[Start of section]

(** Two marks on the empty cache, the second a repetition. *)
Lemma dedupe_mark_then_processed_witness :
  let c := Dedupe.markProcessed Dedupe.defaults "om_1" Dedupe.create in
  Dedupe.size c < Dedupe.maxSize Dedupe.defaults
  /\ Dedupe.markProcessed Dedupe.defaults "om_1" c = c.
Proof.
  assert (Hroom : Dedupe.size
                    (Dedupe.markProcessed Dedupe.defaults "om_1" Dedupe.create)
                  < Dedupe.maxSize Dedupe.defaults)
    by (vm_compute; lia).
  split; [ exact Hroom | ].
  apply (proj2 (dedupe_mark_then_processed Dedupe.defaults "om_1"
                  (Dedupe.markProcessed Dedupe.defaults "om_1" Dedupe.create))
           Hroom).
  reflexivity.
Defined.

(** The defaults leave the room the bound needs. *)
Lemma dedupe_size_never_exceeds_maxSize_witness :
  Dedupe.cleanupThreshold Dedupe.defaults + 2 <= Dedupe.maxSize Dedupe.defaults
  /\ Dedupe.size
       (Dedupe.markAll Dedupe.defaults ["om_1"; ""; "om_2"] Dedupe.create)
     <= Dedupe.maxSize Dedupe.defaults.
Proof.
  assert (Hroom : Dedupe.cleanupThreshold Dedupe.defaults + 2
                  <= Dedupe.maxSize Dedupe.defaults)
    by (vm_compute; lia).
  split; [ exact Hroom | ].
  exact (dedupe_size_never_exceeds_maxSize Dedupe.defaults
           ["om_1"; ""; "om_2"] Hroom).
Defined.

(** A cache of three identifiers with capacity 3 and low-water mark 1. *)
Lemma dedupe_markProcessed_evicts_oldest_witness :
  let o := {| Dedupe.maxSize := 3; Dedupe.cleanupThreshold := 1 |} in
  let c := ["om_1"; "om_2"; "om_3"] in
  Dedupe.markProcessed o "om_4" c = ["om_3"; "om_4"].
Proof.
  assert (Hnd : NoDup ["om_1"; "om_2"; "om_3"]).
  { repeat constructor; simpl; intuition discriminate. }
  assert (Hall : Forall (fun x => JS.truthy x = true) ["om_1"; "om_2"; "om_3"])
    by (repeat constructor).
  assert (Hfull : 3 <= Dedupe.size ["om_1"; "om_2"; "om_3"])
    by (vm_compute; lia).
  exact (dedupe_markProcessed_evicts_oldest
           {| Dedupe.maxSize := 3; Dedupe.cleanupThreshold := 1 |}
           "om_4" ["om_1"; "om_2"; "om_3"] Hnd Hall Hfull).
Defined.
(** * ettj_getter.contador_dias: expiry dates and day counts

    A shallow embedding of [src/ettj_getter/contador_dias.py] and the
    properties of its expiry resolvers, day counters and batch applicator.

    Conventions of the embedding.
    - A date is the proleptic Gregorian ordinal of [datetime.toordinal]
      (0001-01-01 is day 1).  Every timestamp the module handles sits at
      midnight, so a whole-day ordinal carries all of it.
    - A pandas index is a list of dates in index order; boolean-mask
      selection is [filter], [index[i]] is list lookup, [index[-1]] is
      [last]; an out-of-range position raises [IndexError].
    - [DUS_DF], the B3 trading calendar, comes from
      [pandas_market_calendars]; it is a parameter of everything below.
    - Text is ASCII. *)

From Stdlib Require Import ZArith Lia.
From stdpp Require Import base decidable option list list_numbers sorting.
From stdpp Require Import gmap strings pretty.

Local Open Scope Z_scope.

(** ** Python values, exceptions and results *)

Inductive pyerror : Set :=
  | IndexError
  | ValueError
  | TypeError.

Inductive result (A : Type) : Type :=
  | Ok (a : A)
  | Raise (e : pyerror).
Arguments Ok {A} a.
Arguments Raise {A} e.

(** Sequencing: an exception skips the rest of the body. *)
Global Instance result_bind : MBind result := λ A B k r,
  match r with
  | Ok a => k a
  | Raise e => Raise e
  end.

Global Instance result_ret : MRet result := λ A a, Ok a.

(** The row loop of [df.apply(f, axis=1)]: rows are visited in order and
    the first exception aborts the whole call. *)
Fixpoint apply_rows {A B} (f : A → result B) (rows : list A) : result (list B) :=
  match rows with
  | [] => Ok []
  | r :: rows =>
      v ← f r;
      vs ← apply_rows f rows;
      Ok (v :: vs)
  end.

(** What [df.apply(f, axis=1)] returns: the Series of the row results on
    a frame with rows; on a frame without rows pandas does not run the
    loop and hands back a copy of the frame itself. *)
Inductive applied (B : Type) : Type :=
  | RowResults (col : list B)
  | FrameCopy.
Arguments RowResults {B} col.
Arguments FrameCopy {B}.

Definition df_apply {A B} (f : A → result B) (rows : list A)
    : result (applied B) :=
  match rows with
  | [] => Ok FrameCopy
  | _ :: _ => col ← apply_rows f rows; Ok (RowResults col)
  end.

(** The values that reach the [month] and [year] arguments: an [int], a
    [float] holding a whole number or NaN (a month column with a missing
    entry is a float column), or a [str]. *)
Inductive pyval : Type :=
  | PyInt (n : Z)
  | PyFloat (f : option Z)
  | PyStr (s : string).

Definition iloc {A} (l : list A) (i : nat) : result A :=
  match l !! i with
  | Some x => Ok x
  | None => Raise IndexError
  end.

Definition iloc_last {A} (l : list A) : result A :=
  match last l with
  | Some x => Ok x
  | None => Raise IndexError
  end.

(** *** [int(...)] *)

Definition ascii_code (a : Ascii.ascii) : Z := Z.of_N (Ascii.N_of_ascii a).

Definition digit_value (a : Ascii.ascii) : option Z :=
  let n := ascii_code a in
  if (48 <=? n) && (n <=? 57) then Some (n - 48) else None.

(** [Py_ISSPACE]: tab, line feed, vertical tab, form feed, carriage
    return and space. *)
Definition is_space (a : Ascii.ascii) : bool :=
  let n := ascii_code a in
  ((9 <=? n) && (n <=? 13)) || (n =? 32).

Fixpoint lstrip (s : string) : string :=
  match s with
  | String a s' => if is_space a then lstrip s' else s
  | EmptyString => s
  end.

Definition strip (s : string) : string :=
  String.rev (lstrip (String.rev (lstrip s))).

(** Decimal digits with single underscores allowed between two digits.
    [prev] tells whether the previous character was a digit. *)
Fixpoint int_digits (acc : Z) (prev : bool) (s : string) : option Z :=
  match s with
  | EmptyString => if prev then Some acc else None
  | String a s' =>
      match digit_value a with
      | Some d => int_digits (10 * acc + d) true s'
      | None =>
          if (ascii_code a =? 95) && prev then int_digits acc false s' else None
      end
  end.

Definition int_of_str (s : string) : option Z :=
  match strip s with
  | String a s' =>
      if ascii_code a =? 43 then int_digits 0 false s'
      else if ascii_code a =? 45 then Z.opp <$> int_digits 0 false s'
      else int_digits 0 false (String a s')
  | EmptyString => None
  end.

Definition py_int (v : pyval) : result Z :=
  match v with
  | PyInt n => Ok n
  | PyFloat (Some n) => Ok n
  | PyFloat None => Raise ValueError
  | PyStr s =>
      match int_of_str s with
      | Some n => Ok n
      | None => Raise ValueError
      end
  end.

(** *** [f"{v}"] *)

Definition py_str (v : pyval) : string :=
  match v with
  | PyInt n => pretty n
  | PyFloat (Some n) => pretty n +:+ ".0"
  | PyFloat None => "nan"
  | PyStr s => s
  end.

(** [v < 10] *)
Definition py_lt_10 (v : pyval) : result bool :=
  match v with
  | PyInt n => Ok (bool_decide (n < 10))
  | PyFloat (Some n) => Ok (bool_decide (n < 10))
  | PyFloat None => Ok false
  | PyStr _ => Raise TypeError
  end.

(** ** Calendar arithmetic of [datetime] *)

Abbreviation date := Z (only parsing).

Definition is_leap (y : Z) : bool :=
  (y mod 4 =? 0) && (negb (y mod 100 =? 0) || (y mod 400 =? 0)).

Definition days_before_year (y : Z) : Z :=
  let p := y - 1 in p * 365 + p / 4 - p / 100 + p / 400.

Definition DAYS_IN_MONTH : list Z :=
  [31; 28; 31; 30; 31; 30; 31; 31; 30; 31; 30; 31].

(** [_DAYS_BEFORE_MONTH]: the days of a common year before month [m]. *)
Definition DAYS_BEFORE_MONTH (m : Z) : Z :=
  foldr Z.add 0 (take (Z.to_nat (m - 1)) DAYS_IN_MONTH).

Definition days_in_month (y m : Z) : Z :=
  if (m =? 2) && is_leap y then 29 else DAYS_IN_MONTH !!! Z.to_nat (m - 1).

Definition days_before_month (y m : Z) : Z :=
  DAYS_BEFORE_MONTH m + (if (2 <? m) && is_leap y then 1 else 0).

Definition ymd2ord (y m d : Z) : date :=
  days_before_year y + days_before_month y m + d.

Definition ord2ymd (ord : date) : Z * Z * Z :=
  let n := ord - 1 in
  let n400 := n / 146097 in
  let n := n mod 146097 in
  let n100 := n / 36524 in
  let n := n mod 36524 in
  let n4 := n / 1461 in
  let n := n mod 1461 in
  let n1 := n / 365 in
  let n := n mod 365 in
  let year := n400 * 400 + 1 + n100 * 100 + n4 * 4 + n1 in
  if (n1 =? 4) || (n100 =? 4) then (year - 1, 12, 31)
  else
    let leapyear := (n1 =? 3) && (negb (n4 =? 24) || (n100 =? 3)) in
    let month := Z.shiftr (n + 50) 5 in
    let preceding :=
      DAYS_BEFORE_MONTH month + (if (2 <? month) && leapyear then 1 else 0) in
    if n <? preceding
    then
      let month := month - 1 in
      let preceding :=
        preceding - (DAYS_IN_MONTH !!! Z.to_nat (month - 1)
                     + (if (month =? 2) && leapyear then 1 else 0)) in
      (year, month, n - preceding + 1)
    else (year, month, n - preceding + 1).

[End of section]

▸ WORK REQUIRED:
Which of the lines above carry the string "None"? Copy every one.

▸ TASK RESULT:
  | None => Raise IndexError
  | None => Raise IndexError
  if (48 <=? n) && (n <=? 57) then Some (n - 48) else None.
  | EmptyString => if prev then Some acc else None
      | None =>
          if (ascii_code a =? 95) && prev then int_digits acc false s' else None
  | EmptyString => None
  | PyFloat None => Raise ValueError
      | None => Raise ValueError
  | PyFloat None => "nan"
  | PyFloat None => Ok false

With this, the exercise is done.